Philip lacht. „Vielleicht springt ein Happen zu Essen für einen armen verhungerten Sechzehnjährigen dabei raus. Du weißt doch, ohne Mampf kein Kampf.“

Phil:Mama, ich geh zu Ben, etwas helfen und lernen. ok?

„Warte ab, wenn meine Mutter das hört. Die mästet dich, und wehe du isst nicht auf. Dann haste echte Probleme.“

Bens Eltern haben einen klassischen kleinen, türkischen Supermarkt, mit Gemüse, einer Frischetheke und all dem, was man in so einem Laden erwartet. Philip war schon öfter nach der Schule in dem Laden gewesen, aber Ben bei der Auslieferung zu helfen, das gab es noch nicht. Das ist heute sozusagen Premiere.

Ping.

Mama:ja, alles klar. Iss was und mach deine Hausaufgaben. Hab dich lieb mein Liebling. Kussi

Philip verdreht die Augen.

Bens Vater kommt direkt auf sie zu, als sie in den Laden kommen. Ein kleiner untersetzter Mann mit einer Igelfrisur und einem herzlichen Lachen im Gesicht.

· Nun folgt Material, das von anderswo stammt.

(** * CwaWeather-backend: the reshaper and the route handlers of [server.js]

    A shallow embedding of [src/server.js].

    - The upstream payload is parsed JSON that follows the layout of the
      dataset, [records.location[].weatherElement[].time[].parameter]; any
      property the code reads may be absent.  An absent property reads as
      JavaScript's [undefined], which is [None] here, and reading a property
      of [undefined] throws a [TypeError].
    - A leaf value that is present (a name, a time, a message) is taken to
      be a string; the body of an upstream reply is a JSON object or [null].
    - Exceptions are explicit: a computation is a [result].
    - A handler is an [async] function: it runs in a [World] that answers
      the request sent to the upstream, and the requests it sends are logged.
    - [console.error] and [console.log] are not modelled. *)

From Stdlib Require Import String Ascii List Arith Bool Lia Permutation.
Import ListNotations.
Local Open Scope string_scope.
Local Open Scope list_scope.
Local Open Scope nat_scope.

(** * Part I: the program *)

(** ** The upstream payload *)

Module CWA.

Record ParameterObj : Type := mkParameter {
  parameterName : option string
}.

Record TimeEntry : Type := mkTime {
  startTime : option string;
  endTime : option string;
  parameter : option ParameterObj
}.

Record Element : Type := mkElement {
  elementName : option string;
  time : option (list TimeEntry)
}.

Record Location : Type := mkLocation {
  locationName : option string;
  weatherElement : option (list Element)
}.

Record Records : Type := mkRecords {
  datasetDescription : option string;
  location : option (list Location)
}.

(** The body of an upstream reply, as the handlers read it: [data.records]
    on success, [data.message] on failure. *)
Record Body : Type := mkBody {
  records : option Records;
  message : option string
}.

(** The [response] of axios: what [await axios.get] yields, and the
    [error.response] of a rejected request.  [data] is [None] when the body
    of the reply is JSON's [null]. *)
Record Response : Type := mkResponse {
  status : nat;
  data : option Body
}.

End CWA.

(** ** Exceptions and completion *)

Module JS.

(** The values [server.js] can find in a [catch (error)] clause. *)
Inductive Exn : Type :=
| TypeError                      (* property read on [undefined] *)
| URIError                       (* malformed escape in [decodeURIComponent] *)
| AxiosError (response : option CWA.Response).

(** [error.response]. *)
Definition response (error : Exn) : option CWA.Response :=
  match error with
  | AxiosError r => r
  | TypeError | URIError => None
  end.

(** A computation either completes normally or throws. *)
Inductive result (A : Type) : Type :=
| Ok (a : A)
| Throw (e : Exn).
Arguments Ok {A} a.
Arguments Throw {A} e.

Definition bind {A B} (m : result A) (k : A -> result B) : result B :=
  match m with
  | Ok a => k a
  | Throw e => Throw e
  end.

(** [o.p] where [o] may be [undefined]: the read throws a [TypeError]. *)
Definition deref {A} (o : option A) : result A :=
  match o with
  | Some a => Ok a
  | None => Throw TypeError
  end.

(** [v + suffix] for a string-or-undefined [v]: string concatenation after
    [ToString], which renders [undefined] as the nine letters below. *)
Definition concat (v : option string) (suffix : string) : string :=
  match v with
  | Some s => s ++ suffix
  | None => "undefined" ++ suffix
  end.

(** Truthiness of a string-or-undefined value: [undefined] and the empty
    string are falsy. *)
Definition truthy (v : option string) : bool :=
  match v with
  | Some "" => false
  | Some _ => true
  | None => false
  end.

(** [v || fallback] for a string-or-undefined [v]. *)
Definition or_else (v : option string) (fallback : string) : string :=
  match v with
  | Some s => if truthy v then s else fallback
  | None => fallback
  end.

End JS.

Import JS.

Declare Scope js_scope.
Delimit Scope js_scope with js.
Notation "x <- m ;; k" := (JS.bind m (fun x => k))
  (at level 61, m at next level, right associativity) : js_scope.
Local Open Scope js_scope.

(** ** The reshaper *)

(** One output record of [parseWeatherElements]. *)
Record Forecast : Type := mkForecast {
  startTime : option string;
  endTime : option string;
  weather : option string;
  rain : option string;
  minTemp : option string;
  maxTemp : option string;
  comfort : option string;
  windSpeed : option string
}.

(** The six [case] labels of the [switch]. *)
Inductive Kind : Type := Wx | PoP | MinT | MaxT | CI | WS.

Definition label (k : Kind) : string :=
  match k with
  | Wx => "Wx" | PoP => "PoP" | MinT => "MinT"
  | MaxT => "MaxT" | CI => "CI" | WS => "WS"
  end.

(** [switch (element.elementName)]: the first label strictly equal to the
    name, none when no label matches (there is no [default]). *)
Definition kind_of (elementName : option string) : option Kind :=
  match elementName with
  | None => None
  | Some n =>
      if String.eqb n "Wx" then Some Wx
      else if String.eqb n "PoP" then Some PoP
      else if String.eqb n "MinT" then Some MinT
      else if String.eqb n "MaxT" then Some MaxT
      else if String.eqb n "CI" then Some CI
      else if String.eqb n "WS" then Some WS
      else None
  end.

(** The object literal that opens each iteration of the [for] loop. *)
Definition blank (s e : option string) : Forecast :=
  mkForecast s e (Some "") (Some "") (Some "") (Some "") (Some "") (Some "").

(** The assignment in the [case] of kind [k]; [name] is
    [value.parameterName]. *)
Definition assign (k : Kind) (f : Forecast) (name : option string) : Forecast :=
  match k with
  | Wx => mkForecast (startTime f) (endTime f) name (rain f) (minTemp f)
            (maxTemp f) (comfort f) (windSpeed f)
  | PoP => mkForecast (startTime f) (endTime f) (weather f)
            (Some (JS.concat name "%")) (minTemp f) (maxTemp f) (comfort f) (windSpeed f)
  | MinT => mkForecast (startTime f) (endTime f) (weather f) (rain f)
            (Some (JS.concat name "°C")) (maxTemp f) (comfort f) (windSpeed f)
  | MaxT => mkForecast (startTime f) (endTime f) (weather f) (rain f) (minTemp f)
            (Some (JS.concat name "°C")) (comfort f) (windSpeed f)
  | CI => mkForecast (startTime f) (endTime f) (weather f) (rain f) (minTemp f)
            (maxTemp f) name (windSpeed f)
  | WS => mkForecast (startTime f) (endTime f) (weather f) (rain f) (minTemp f)
            (maxTemp f) (comfort f) name
  end.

„Ah, gut dass du kommst, Junge. Die Bestellungen stapeln sich und Mehmet ist nicht gekommen. Dessen Mama ist krank und er muss mit ihr zum Arzt. Sagt er jedenfalls. Hallo Philip, wie kann ich dir helfen?“

„Hallo Herr Bulut, nein ich brauch nichts. Ich wollte eigentlich Ben, ich meine Bariş, helfen.“

„Das finde ich ja sehr nett von dir. Habt ihr schon was gegessen? Bestimmt nicht. Ein bisschen Zeit ist bestimmt noch. Junge, nimm mal Philip mit zu Mama, die hat bestimmt noch eine Winzigkeit übrig. Nicht, dass ihr mir auf dem Weg entkräftet zusammenbrecht.“ Er lacht.

Damit scheucht er die beiden in den Hintergrund des Ladens, wo es über das Treppenhaus in die Wohnung der Buluts geht.

Bens Mama hat sie schon gehört und steht im Türrahmen. „Kind, du siehst hungrig aus. Ihr müsst ja nach so viel Schule halb verhungert sein, oder? Hallo Philip, kommt rein, ich hab noch eine Kleinigkeit übrig, nicht viel, eine Winzigkeit, vielleicht reicht es für euch beide. Hoffe ich.“ Sie reibt sich die Hände und eilt in die Küche. Die beiden ziehen die Schuhe aus und folgen ihr in die Küche.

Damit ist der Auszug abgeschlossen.